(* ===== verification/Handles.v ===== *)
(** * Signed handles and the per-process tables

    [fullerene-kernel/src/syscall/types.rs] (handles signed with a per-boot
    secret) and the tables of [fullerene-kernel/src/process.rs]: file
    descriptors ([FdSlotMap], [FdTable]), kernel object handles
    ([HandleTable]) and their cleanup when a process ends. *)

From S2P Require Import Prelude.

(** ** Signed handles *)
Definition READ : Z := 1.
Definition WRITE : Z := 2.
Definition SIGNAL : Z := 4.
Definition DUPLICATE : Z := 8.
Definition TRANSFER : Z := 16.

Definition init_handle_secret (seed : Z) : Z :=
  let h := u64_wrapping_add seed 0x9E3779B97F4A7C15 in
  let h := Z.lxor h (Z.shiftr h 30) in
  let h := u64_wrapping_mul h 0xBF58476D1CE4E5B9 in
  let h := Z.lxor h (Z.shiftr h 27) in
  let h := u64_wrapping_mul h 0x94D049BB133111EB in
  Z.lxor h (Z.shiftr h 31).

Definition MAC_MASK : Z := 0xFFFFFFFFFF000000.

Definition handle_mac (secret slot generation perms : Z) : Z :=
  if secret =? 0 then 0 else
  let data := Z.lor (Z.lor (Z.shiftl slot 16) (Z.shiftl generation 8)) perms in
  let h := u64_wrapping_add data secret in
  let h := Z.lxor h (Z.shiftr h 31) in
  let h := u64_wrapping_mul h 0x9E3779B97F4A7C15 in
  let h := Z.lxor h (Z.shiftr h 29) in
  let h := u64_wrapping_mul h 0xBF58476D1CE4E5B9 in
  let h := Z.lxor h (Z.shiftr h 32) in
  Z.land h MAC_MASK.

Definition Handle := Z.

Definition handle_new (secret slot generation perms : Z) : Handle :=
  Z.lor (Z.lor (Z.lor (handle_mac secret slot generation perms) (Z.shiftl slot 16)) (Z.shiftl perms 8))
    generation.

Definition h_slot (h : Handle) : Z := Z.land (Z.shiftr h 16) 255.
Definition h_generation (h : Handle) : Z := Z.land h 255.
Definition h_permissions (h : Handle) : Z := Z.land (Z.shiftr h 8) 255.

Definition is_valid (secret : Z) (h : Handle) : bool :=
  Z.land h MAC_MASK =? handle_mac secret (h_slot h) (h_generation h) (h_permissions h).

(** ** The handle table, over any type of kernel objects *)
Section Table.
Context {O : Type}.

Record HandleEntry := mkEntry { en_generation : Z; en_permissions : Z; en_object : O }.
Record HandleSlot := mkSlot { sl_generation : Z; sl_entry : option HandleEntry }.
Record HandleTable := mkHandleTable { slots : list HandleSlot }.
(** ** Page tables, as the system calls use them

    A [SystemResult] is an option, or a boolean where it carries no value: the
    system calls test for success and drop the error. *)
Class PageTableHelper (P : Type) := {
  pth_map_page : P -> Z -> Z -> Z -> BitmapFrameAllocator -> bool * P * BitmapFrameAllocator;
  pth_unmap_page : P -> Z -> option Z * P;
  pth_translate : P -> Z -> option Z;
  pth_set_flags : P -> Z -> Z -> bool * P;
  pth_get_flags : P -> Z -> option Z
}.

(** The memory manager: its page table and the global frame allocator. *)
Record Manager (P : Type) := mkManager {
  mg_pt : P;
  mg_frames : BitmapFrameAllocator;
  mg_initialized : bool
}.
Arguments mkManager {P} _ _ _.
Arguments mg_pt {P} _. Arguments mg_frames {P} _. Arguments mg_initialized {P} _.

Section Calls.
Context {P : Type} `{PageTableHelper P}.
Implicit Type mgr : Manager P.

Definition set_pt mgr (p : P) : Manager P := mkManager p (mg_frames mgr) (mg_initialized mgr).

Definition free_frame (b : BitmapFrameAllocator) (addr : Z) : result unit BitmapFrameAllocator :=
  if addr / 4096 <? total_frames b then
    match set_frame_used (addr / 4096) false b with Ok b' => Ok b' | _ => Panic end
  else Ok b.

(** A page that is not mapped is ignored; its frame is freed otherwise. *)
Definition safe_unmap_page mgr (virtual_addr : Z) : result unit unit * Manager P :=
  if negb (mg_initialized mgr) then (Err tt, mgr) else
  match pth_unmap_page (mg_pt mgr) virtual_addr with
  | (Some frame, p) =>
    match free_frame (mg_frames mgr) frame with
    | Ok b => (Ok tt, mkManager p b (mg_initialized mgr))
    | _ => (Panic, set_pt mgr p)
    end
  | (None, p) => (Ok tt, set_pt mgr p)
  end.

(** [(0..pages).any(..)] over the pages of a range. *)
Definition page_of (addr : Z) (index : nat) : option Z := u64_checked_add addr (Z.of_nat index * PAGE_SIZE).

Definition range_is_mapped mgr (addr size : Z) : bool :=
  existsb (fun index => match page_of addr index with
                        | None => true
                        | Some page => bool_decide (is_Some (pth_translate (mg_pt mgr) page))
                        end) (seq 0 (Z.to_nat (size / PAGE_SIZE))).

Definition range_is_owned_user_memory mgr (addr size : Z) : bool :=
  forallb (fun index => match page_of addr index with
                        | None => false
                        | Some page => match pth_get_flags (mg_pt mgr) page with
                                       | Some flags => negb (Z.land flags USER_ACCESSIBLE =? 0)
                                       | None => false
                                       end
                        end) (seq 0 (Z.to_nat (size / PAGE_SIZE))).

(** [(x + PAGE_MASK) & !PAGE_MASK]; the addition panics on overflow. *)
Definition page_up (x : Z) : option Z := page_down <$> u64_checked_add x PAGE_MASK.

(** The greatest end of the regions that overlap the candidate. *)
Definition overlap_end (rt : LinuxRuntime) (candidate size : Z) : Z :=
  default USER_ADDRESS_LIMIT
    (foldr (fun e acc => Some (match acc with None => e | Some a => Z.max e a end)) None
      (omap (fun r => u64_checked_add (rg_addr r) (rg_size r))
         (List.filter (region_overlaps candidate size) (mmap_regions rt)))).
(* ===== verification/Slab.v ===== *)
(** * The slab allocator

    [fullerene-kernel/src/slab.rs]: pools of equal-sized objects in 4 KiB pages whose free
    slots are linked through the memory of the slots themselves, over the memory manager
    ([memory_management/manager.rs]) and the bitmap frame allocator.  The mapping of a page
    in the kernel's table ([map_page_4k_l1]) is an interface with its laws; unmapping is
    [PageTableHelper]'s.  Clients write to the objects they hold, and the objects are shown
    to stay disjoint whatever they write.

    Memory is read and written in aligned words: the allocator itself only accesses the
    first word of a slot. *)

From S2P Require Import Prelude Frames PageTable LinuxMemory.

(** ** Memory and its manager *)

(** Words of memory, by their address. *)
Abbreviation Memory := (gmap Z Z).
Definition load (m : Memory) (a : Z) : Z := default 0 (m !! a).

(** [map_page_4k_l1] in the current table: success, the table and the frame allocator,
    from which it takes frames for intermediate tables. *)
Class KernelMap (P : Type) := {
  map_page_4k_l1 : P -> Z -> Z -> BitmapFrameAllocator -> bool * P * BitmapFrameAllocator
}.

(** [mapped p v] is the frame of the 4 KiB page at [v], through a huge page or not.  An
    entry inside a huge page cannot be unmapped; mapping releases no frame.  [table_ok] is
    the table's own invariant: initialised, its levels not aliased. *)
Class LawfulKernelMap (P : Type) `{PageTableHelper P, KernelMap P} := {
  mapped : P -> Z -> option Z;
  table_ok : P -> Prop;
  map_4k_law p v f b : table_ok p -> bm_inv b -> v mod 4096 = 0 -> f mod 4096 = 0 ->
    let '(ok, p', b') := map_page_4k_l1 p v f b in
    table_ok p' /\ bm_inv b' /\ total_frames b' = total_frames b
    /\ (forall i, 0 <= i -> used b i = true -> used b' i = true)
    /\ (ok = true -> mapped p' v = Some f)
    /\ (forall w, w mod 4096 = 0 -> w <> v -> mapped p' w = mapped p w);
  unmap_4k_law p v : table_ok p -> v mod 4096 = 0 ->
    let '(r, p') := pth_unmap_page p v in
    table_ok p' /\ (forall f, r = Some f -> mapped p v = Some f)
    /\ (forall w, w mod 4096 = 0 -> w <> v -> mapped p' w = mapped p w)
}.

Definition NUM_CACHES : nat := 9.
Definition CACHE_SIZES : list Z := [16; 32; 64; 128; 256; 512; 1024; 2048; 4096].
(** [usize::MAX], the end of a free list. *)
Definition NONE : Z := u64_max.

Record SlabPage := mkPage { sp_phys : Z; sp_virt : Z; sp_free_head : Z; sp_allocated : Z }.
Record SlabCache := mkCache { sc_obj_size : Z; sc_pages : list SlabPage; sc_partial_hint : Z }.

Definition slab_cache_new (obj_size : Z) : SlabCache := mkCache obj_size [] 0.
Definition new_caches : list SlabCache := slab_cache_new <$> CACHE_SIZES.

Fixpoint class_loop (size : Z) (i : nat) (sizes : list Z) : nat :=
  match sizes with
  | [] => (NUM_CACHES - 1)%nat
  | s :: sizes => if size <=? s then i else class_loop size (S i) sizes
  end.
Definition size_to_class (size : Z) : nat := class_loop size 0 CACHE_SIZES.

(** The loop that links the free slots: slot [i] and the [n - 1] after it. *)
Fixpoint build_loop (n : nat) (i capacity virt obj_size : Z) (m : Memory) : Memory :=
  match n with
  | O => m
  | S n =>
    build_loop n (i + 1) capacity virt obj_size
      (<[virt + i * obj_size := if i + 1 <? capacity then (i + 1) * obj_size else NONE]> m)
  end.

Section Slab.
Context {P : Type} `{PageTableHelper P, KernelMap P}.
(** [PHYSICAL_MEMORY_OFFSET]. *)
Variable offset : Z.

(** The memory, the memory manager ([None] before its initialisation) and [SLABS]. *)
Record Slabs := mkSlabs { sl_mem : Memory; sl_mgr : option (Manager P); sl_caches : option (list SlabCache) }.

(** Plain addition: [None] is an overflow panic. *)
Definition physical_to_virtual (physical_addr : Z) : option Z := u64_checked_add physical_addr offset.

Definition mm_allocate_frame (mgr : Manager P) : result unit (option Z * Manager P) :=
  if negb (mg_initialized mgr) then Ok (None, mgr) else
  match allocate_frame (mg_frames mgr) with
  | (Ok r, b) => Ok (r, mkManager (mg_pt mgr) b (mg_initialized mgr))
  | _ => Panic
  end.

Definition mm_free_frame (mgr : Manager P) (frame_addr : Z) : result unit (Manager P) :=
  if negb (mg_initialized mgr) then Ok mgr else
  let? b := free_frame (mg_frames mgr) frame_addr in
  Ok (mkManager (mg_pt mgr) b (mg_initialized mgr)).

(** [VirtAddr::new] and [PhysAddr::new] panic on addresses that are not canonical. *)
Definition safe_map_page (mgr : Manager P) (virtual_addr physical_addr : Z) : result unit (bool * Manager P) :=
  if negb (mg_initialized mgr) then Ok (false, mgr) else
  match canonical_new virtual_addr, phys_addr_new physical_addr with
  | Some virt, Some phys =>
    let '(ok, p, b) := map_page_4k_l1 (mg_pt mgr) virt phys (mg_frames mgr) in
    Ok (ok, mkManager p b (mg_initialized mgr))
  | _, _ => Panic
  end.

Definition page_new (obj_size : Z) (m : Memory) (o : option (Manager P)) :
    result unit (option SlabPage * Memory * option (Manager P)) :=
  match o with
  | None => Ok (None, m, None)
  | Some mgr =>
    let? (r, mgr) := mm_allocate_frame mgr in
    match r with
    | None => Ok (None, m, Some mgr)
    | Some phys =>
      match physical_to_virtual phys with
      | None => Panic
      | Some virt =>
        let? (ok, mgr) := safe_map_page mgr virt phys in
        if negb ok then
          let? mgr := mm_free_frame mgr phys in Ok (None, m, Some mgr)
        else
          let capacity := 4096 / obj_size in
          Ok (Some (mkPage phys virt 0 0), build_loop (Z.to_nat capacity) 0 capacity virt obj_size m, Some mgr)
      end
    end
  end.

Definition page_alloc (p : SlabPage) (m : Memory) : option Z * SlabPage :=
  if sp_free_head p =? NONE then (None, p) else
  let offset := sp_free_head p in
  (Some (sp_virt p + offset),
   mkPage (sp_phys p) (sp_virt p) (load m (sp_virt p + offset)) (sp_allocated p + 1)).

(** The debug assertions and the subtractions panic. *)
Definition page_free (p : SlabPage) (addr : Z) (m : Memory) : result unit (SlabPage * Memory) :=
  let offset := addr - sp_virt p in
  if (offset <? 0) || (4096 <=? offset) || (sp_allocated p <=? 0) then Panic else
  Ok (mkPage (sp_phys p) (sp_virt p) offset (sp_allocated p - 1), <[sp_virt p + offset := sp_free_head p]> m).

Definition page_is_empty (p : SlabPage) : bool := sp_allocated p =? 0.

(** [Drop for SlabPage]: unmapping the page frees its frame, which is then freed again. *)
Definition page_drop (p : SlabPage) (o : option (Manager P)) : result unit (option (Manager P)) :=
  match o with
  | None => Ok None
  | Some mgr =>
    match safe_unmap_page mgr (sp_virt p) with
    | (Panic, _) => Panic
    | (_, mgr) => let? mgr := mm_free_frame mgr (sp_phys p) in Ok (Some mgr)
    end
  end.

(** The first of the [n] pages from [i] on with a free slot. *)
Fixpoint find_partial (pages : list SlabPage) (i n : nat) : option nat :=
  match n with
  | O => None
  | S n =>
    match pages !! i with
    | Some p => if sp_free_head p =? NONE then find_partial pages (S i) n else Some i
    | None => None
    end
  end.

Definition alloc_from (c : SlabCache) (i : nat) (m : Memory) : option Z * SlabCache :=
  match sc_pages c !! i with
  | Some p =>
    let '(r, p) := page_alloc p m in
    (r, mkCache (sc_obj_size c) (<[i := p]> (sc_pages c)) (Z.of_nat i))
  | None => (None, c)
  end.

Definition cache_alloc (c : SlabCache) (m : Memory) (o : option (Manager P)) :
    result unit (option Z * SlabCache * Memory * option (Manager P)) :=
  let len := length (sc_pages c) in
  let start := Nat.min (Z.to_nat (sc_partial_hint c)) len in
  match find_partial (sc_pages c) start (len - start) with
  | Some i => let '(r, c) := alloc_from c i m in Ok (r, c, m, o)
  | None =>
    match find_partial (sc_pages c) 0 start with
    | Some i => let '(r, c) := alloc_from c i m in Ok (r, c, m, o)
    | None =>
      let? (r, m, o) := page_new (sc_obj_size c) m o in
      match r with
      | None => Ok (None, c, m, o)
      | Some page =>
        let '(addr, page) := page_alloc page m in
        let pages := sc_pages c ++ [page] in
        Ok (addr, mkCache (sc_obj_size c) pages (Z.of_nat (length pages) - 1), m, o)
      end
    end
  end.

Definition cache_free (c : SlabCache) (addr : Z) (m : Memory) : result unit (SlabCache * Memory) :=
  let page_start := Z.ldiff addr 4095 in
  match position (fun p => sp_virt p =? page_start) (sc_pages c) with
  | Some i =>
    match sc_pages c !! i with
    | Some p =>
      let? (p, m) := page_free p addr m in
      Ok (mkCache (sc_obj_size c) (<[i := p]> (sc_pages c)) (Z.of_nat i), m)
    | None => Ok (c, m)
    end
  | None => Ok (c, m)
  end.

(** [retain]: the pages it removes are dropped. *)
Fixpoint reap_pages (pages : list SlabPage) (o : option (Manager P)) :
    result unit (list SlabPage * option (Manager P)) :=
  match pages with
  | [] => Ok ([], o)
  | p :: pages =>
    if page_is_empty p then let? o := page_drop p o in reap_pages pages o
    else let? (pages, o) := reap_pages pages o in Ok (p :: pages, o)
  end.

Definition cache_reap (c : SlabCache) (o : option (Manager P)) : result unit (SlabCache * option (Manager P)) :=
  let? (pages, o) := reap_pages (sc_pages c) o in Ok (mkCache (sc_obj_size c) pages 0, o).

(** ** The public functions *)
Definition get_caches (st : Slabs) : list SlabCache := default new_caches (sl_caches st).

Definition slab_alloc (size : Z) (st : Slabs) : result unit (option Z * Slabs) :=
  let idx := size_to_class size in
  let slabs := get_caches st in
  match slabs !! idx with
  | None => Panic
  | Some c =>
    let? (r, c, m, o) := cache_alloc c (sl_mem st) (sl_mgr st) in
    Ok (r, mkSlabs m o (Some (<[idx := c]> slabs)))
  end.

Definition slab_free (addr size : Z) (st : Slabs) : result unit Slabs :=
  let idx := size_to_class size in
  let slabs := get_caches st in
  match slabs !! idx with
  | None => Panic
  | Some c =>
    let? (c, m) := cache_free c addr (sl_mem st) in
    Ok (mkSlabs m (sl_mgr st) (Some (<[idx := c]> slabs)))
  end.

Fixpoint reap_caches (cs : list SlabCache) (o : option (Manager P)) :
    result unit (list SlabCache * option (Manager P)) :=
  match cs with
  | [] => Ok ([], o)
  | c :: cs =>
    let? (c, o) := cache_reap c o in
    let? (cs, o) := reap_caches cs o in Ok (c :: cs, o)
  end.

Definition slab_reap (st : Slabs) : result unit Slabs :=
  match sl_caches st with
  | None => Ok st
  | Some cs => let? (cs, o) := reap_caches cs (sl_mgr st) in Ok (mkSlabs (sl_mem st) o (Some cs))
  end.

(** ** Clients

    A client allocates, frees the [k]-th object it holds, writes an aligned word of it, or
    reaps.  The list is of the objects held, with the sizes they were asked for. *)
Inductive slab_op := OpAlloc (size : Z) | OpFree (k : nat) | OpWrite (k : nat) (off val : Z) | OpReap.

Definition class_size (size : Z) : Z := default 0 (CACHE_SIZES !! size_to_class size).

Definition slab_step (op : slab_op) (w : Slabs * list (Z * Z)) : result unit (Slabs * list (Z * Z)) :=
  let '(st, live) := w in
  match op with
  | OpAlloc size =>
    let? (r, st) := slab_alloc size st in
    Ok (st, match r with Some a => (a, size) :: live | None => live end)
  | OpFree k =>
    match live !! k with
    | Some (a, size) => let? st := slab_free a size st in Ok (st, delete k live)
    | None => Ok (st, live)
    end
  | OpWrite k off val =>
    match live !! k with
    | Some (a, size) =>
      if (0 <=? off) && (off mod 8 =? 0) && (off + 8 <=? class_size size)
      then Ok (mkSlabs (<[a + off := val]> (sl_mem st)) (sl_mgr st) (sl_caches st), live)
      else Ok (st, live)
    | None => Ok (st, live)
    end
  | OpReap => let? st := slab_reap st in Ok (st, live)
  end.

..............................

__THE TASK__
Retype only the lines above between the line with "Ok (addr, mkCache" and the line with "let? (p, m) := page_free p addr m in", counting those two lines as well, and keep every character as it is.

__TASK OUTPUT__
        Ok (addr, mkCache (sc_obj_size c) pages (Z.of_nat (length pages) - 1), m, o)
      end
    end
  end.

Definition cache_free (c : SlabCache) (addr : Z) (m : Memory) : result unit (SlabCache * Memory) :=
  let page_start := Z.ldiff addr 4095 in
  match position (fun p => sp_virt p =? page_start) (sc_pages c) with
  | Some i =>
    match sc_pages c !! i with
    | Some p =>
      let? (p, m) := page_free p addr m in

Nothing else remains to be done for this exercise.